I do have some Malaysian drift wood and some Mopani wood that was for terrariums and aquariums, so those should work.

*Does anyone know what this is*: Aquarium Wood I have a piece for my 20g and one for my 36g. They look great, but I can't figure out what they are. (Store said the only thing that comes up is "wood root".) 

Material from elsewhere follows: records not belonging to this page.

(* ===== verification/Http.v ===== *)
(** * HTTP requests and cookies

    What the gateway's handlers read of a request and write to a response,
    how [net/http] carries a cookie value to the browser and back, and a
    browser that keeps host-only cookies (RFC 6265: a cookie set without a
    [Domain] attribute is sent to the host that set it and to no other). *)

From S2P Require Import Prelude GoStrings Utf8.
From Stdlib Require Import String Ascii.
From stdpp Require Import base strings list.
From Stdlib Require Import ZArith Lia.
Local Open Scope Z_scope.

#[local] Arguments String.append !_ _ / : simpl nomatch.

(** A request as [net/http] hands it to a handler: [req_URL] is
    [r.URL.String()], [req_Query] the decoded query parameters. *)
Record Request := {
  req_Method : string;
  req_Host : string;
  req_Path : string;
  req_URL : string;
  req_Query : list (string * string);
  req_Cookies : list (string * string);
  req_Body : string;
}.

Fixpoint first_value_of (l : list (string * string)) (name : string) : option string :=
  match l with
  | [] => None
  | (n, v) :: l => if String.eqb n name then Some v else first_value_of l name
  end.

(** [r.URL.Query().Get] and [r.Cookie]. *)
Definition query_Get (r : Request) (name : string) : string := default "" (first_value_of (req_Query r) name).
Definition request_Cookie (r : Request) (name : string) : option string := first_value_of (req_Cookies r) name.

(** The [http.Cookie] a handler sets. Every cookie the gateway sets has the
    path [/] and the same-site mode [Lax]. *)
Record Cookie := {
  ck_Name : string;
  ck_Value : string;
  ck_HttpOnly : bool;
  ck_Secure : bool;
  ck_MaxAge : Z;
}.

(** The answers of the authentication handlers: [http.Error], or
    [http.SetCookie] and [http.Redirect]. *)
Inductive AuthResponse :=
  | AuthError (code : Z) (msg : string)
  | AuthRedirect (cookies : list Cookie) (location : string).

Definition StatusOK : Z := 200.
Definition StatusBadRequest : Z := 400.
Definition StatusUnauthorized : Z := 401.
Definition StatusForbidden : Z := 403.
Definition StatusNotFound : Z := 404.
Definition StatusMethodNotAllowed : Z := 405.
Definition StatusInternalServerError : Z := 500.
Definition StatusBadGateway : Z := 502.
Definition StatusServiceUnavailable : Z := 503.

(** ** A cookie value on the wire *)

(** [validCookieValueByte]. *)
Definition cookie_byte (c : ascii) : bool :=
  (32 <=? code c) && (code c <? 127) && negb (code c =? 34) && negb (code c =? 59) && negb (code c =? 92).

Fixpoint keep (f : ascii → bool) (s : string) : string :=
  match s with
  | "" => ""
  | String c s' => if f c then String c (keep f s') else keep f s'
  end.

(** [sanitizeCookieValue]: bytes that are not allowed are dropped, a value
    with a space or a comma is quoted. *)
Definition sanitizeCookieValue (v : string) : string :=
  let v := keep cookie_byte v in
  if String.eqb v "" then v
  else if negb (all_chars (λ c, negb (code c =? 32) && negb (code c =? 44)) v) then dquote +:+ v +:+ dquote
  else v.

(** [parseCookieValue] of a request's cookie; [None] skips the cookie. *)
Definition parseCookieValue (raw : string) : option string :=
  let v := match GoStrings.strip_prefix dquote raw with
           | Some t => match GoStrings.strip_suffix dquote t with Some u => u | None => raw end
           | None => raw
           end in
  if all_chars cookie_byte v then Some v else None.

(** ** A browser

    It keeps every cookie it is given for as long as the cookie says: with a
    positive [Max-Age] that many seconds from the response on, without one until
    the browser ends, which does not happen here, and not at all with a negative
    one. *)

Record StoredCookie := { sc_Host : string; sc_Name : string; sc_Raw : string; sc_Expires : option Time }.
Definition Jar : Type := list StoredCookie.

Definition stored_under (host name : string) (c : StoredCookie) : bool :=
  String.eqb (sc_Host c) host && String.eqb (sc_Name c) name.

(** [MaxAge] as [http.Cookie] writes it and a browser reads it at [t]. *)
Definition expires (maxAge : Z) (t : Time) : option Time :=
  if maxAge =? 0 then None else Some (t + maxAge * Second).

(** A response from [host], received at [t], sets a cookie, replacing one of the
    same name. *)
Definition jar_set (host : string) (t : Time) (j : Jar) (c : Cookie) : Jar :=
  let others := List.filter (λ s, negb (stored_under host (ck_Name c) s)) j in
  if ck_MaxAge c <? 0 then others
  else {| sc_Host := host; sc_Name := ck_Name c; sc_Raw := sanitizeCookieValue (ck_Value c);
          sc_Expires := expires (ck_MaxAge c) t |} :: others.

Definition jar_store (host : string) (t : Time) (cs : list Cookie) (j : Jar) : Jar := foldl (jar_set host t) j cs.

(** A cookie set at [t0] with this [MaxAge] is still there at [t]. *)
Definition kept (maxAge : Z) (t0 t : Time) : bool :=
  (0 <=? maxAge) && match expires maxAge t0 with Some e => t <=? e | None => true end.

(** The cookies a request to [host] at [t] arrives with. *)
Definition sent_to (host : string) (t : Time) (s : StoredCookie) : option (string * string) :=
  if String.eqb (sc_Host s) host && match sc_Expires s with Some e => t <=? e | None => true end
  then match parseCookieValue (sc_Raw s) with Some v => Some (sc_Name s, v) | None => None end
  else None.

Definition jar_send (host : string) (t : Time) (j : Jar) : list (string * string) := omap (sent_to host t) j.

(** ** Proofs *)

Lemma keep_all f s : all_chars f s = true → keep f s = s.
Proof.
  induction s as [|c s IH]; [done|]. simpl. intros [Hc Hs]%andb_prop. by rewrite Hc, IH.
Qed.

(** The bytes a value may consist of to be carried as it is. *)
Definition plain_byte (c : ascii) : bool := cookie_byte c && negb (code c =? 32) && negb (code c =? 44).

Lemma plain_cookie c : plain_byte c = true → cookie_byte c = true.
Proof. unfold plain_byte. intros H. by do 2 apply andb_prop in H as [H _]. Qed.

Lemma plain_value_carried v :
  all_chars plain_byte v = true → parseCookieValue (sanitizeCookieValue v) = Some v.
Proof.
  intros Hv. assert (all_chars cookie_byte v = true) as Hc by (by eapply all_chars_mono; [apply plain_cookie|]).
  unfold sanitizeCookieValue. rewrite keep_all by done.
  assert (all_chars (λ c, negb (code c =? 32) && negb (code c =? 44)) v = true) as ->.
  { eapply all_chars_mono; [|exact Hv]. intros c. unfold plain_byte.
    destruct (cookie_byte c), (code c =? 32), (code c =? 44); done. }
  cbv beta iota zeta. simpl negb. cbv iota.
  assert (parseCookieValue v = Some v) as Hp; [|by destruct (String.eqb v "")].
  unfold parseCookieValue. destruct v as [|c v]; [done|]. cbn [dquote bytes GoStrings.strip_prefix].
  cbn [all_chars] in Hc. destruct (Ascii.eqb_spec (ascii_of_nat 34) c) as [<-|_]; [done|]. cbn [all_chars]. by rewrite Hc.
Qed.

(** What the host's others are named, the cookie just set is not. *)
Lemma replaced_not_sent host name t j :
  first_value_of (jar_send host t (List.filter (λ s, negb (stored_under host name s)) j)) name = None.
Proof.
  induction j as [|s j IH]; [done|]. simpl. destruct (stored_under host name s) eqn:Hs; simpl; [done|].
  unfold sent_to at 1. destruct (String.eqb (sc_Host s) host) eqn:Hh; simpl; [|done].
  destruct (match sc_Expires s with Some e => t <=? e | None => true end); [|done].
  destruct (parseCookieValue (sc_Raw s)); [|done]. simpl. unfold stored_under in Hs. rewrite Hh in Hs. simpl in Hs.
  by rewrite Hs.
Qed.

(** A cookie comes back as long as it is kept, and not after that. *)
Lemma jar_send_set host t0 t j c v :
  parseCookieValue (sanitizeCookieValue (ck_Value c)) = Some v →
  first_value_of (jar_send host t (jar_set host t0 j c)) (ck_Name c) =
  (if kept (ck_MaxAge c) t0 t then Some v else None).
Proof.
  intros Hv. unfold jar_set, kept. destruct (Z.ltb_spec (ck_MaxAge c) 0) as [Hneg|Hpos].
  { rewrite (proj2 (Z.leb_gt _ _)) by done. apply replaced_not_sent. }
  rewrite (proj2 (Z.leb_le _ _)) by done. simpl andb. unfold jar_send. cbn [omap list_omap].
  unfold sent_to at 1. cbn [sc_Host sc_Name sc_Raw sc_Expires]. rewrite String.eqb_refl, Hv. simpl andb.
  destruct (match expires _ _ with Some e => t <=? e | None => true end).
  - cbn [first_value_of]. by rewrite String.eqb_refl.
  - apply replaced_not_sent.
Qed.

Lemma sent_to_other host host' t s : sc_Host s = host → host ≠ host' → sent_to host' t s = None.
Proof. intros <- Hne%String.eqb_neq. unfold sent_to. by rewrite Hne. Qed.

Lemma omap_filter {A B} (f : A → option B) (P : A → bool) l :
  (∀ x, P x = false → f x = None) → omap f (List.filter P l) = omap f l.
Proof.
  intros Hf. induction l as [|x l IH]; [done|]. simpl. destruct (P x) eqn:E; simpl.
  - destruct (f x); [f_equal|]; exact IH.
  - rewrite Hf by done. exact IH.
Qed.

(** A cookie of one host is not sent to another. *)
Lemma jar_send_other host host' t0 t j cs :
  host ≠ host' → jar_send host' t (jar_store host t0 cs j) = jar_send host' t j.
Proof.
  intros Hne. revert j. induction cs as [|c cs IH]; intros j; [done|]. cbn [jar_store foldl].
  unfold jar_store in IH. rewrite IH. clear IH.
  assert (jar_send host' t (List.filter (λ s, negb (stored_under host (ck_Name c) s)) j) = jar_send host' t j) as Hf.
  { apply omap_filter. intros s Hs%negb_false_iff. unfold stored_under in Hs. apply andb_prop in Hs as [Hs%String.eqb_eq _].
    by apply (sent_to_other host). }
  unfold jar_set. destruct (ck_MaxAge c <? 0); [exact Hf|]. rewrite <- Hf. unfold jar_send. simpl.
  by rewrite sent_to_other with (host := host).
Qed.
(** The decoder reads what the payload says. *)
Lemma claims_Unmarshal_reads payload c :
  claims_Unmarshal payload = Some c ↔ ∃ v, parse payload = Some v ∧ claims_of v c.
Proof.
  unfold claims_Unmarshal. destruct (parse payload) as [v|]; [|naive_solver].
  assert (∀ m t, store_struct claims_step (JObject m) {| ct_p := ""; ct_g := nil_slice; ct_e := 0 |} = Some t →
    claims_of (JObject m) {| Principal := ct_p t; Groups := slice_list (ct_g t); Expiry := ct_e t |}) as Hobj.
  { intros m t (Hp & Hg & He)%claims_members. apply fold_strings in Hp as [Hp ->]. apply fold_numbers in He as [He ->].
    rewrite fold_lists in Hg. by constructor. }
  split.
  - intros Hc. exists v. split; [done|]. destruct v; try done; cbn [store_struct] in Hc.
    + injection Hc as <-. constructor.
    + destruct (store_members _ _ _) as [t|] eqn:Ht; [|done]. injection Hc as <-. by apply Hobj.
  - intros (v' & [= <-] & Hc). destruct Hc as [|m groups Hp He Hg]; [done|]. cbn [store_struct].
    rewrite (proj2 (claims_members m _ _ _ {| ct_p := last_or "" (omap string_in (named_values "p" m));
      ct_g := groups; ct_e := last_or 0 (omap number_in (named_values "e" m)) |})); [done|].
    rewrite fold_strings, fold_lists, fold_numbers. done.
Qed.

Lemma url_safe_no_dot s : all_chars url_safe s = true → all_chars (λ d, negb (Ascii.eqb d ".")) s = true.
Proof.
  apply all_chars_mono. intros c Hc. destruct (Ascii.eqb_spec c "."); [subst; done|done].
Qed.

Section proofs.
Context `{O : OIDCLib}.
Implicit Type a : CookieAuthenticator.

Lemma verifyCookie_signed a b :
  all_chars (λ d, negb (Ascii.eqb d ".")) b = true →
  verifyCookie a (b +:+ "." +:+ cookie_mac a b) =
  match DecodeString b with Some payload => claims_Unmarshal payload | None => None end.
Proof.
  intros Hb. unfold verifyCookie. change ("." +:+ ?x) with (String "." x). by rewrite Cut_char, String.eqb_refl.
Qed.

Lemma signed_cookie_verified a c :
  int64_range (Expiry c) → verifyCookie a (signCookie a c) = Some (readable c).
Proof.
  intros He. unfold signCookie. rewrite verifyCookie_signed by apply url_safe_no_dot, EncodeToString_safe.
  by rewrite DecodeString_EncodeToString, claims_Unmarshal_Marshal.
Qed.

Lemma cookie_round_trip_readable a c :
  int64_range (Expiry c) → valid_utf8 (Principal c) = true → Forall (λ g, valid_utf8 g = true) (Groups c) →
  verifyCookie a (signCookie a c) = Some c.
Proof.
  intros He Hp Hg. rewrite signed_cookie_verified by done. destruct c as [p g e]. unfold readable. simpl in *.
  apply String.eqb_eq in Hp. rewrite Hp. do 2 f_equal. induction Hg as [|x l Hx%String.eqb_eq Hl IH]; [done|].
  cbn. by rewrite Hx, IH.
Qed.

(** A session cookie the gateway signed is read back as the claims it was
    made from (strings that are not valid UTF-8 as their readable form). *)
Theorem cookie_round_trip a c :
  int64_range (Expiry c) →
  verifyCookie a (signCookie a c) = Some (readable c) ∧
  (valid_utf8 (Principal c) = true → Forall (λ g, valid_utf8 g = true) (Groups c) →
   verifyCookie a (signCookie a c) = Some c).
Proof.
  intros He. split; [by apply signed_cookie_verified|]. intros Hp Hg. by apply cookie_round_trip_readable.
Qed.
(** The outcome of [ensureKeyPair]. *)
Definition key_pair_at (w w' : W) (priv pub : string) : Prop :=
  (∃ dir, priv = path_Join dir "id_ed25519") ∧ pub = priv +:+ ".pub" ∧
  ((is_Some (files w !! priv) ∧ files w' = files w) ∨
   ∃ kp fpriv fpub, files w' !! priv = Some fpriv ∧ f_Data fpriv = PrivatePEM kp ∧
     files w' !! pub = Some fpub ∧ f_Data fpub = PublicAuthorized kp ∧
     (files w !! priv = None → owner_only (f_Mode fpriv)) ∧
     (∀ q, q ≠ priv → q ≠ pub → files w' !! q = files w !! q)).

Lemma wpf_ensureKeyPair w :
  wpf anything ensureKeyPair (λ r w', match r with Ok (priv, pub) => key_pair_at w w' priv pub | Err _ => True end) w.
Proof.
  apply wpf_ebind. eapply wpf_mono; [apply wpf_configDir|]. intros [dir|e] w1 _ Hf1; [|done].
  set (priv := path_Join dir "id_ed25519"). apply wpf_bind, wpf_call; [done|].
  intros [[]|e] w2 _ [Hf2 Hst]; (split; [done|]).
  - split; [done|]. split; [by exists dir|]. split; [done|]. left. rewrite Hf1 in Hst. split; [by apply Hst|congruence].
  - apply wpf_ebind. eapply wpf_mono; [apply wpf_GenerateKeyPair|]. intros [kp|e'] w3 _ Hf3; [|done].
    apply wpf_ebind. eapply wpf_mono; [apply wpf_writeFile|]. intros [[]|e'] w4 _ [Hb4 Hw4]; [|done].
    apply wpf_ebind. eapply wpf_mono; [apply wpf_writeFile|]. intros [[]|e'] w5 _ [Hb5 Hw5]; [|done].
    split; [done|]. split; [by exists dir|]. split; [done|]. right.
    assert (files w3 = files w) as Hf by congruence. rewrite Hf in Hw4.
    destruct Hw4 as (f & Hpriv & Hd & Hm), Hw5 as (g & Hpub & Hdg & _). exists kp, f, g.
    pose proof (pub_path_ne priv) as Hne. split; [by rewrite Hb5|]. split; [done|]. split; [done|]. split; [done|].
    split; [intros Hn; by apply created_0600, Hm|]. intros q Hq1 Hq2. rewrite Hb5, Hb4 by done. by rewrite Hf.
Qed.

Also wondering: *1.* Will Dragon Stone change pH levels?
*2.* Will Lace Rock change pH levels?
*3.* Mopani, Malaysian and whatever that root thing is shouldn't change the pH right?

Thanks!


----------



## jrman83 (Jul 9, 2010)

Looks like manzanita wood to me. Wood can alter the ph slightly (maybe .5). How much will depend on the size of the wood and how much tannins it leeches into the water. Eventually the ph lowering will go away as the tannins stop coming out of the wood.


----------



## James0816 (Jun 19, 2009)

*1.* Will Dragon Stone change pH levels?_* - Not familiar with Dragon Stone so can't answer this one.*_
*2.* Will Lace Rock change pH levels? _*- Yes.*_
*3.* Mopani, Malaysian and whatever that root thing is shouldn't change the pH right?_* - They can but very minor unless you use a ton of it.*_


As for Grape Wood, I would advise against it. It will rot when submerged.


----------



## holly12 (Apr 21, 2011)

Alrighty, thanks. I tried some vinegar on the Lace Rock.... it didn't bubble or anything, but I can try putting it in a container of water and testing the pH in a few days.


----------



## susankat (Nov 15, 2008)

Holly try some of the liquid in you ph test kit on the rocks. Vinegar doesn't always test right on rocks. Ph solution or muratic acid are the only 2 that is accurate, and the acid can be bad, you have to use gloves and do it outside.


----------



## holly12 (Apr 21, 2011)

Oh, ok. So.... do I just drip a bit of the pH liquid onto the rock? And if it bubbles then don't use it?


----------



## DocPoppi (Mar 4, 2011)

Grape wood is cool lookin, and as Susan said ok to use, and I'm sure you'll go... Doh! when you think about it... Grapes grow on a vine...
I've never had problems with lace rock, I get it from landscape supply instead of LFS at much much Less the cost.
It's hard to tell what that pic is, if it's manzinita then it's part of the root bundle.
I don't think your putting a lot in your tank are you?
Even with your small tanks, a piece or two should not be a problem.
If your building a rock wall, then you'll have bigger changes.
But if you allow some of the wood to keep it's tannin, it should ofset the rock.
This is a good natural way to keep your tanks either high ph or slightly acidic.
Lotta rock... Ph, lotta wood... acid, or balance it out


----------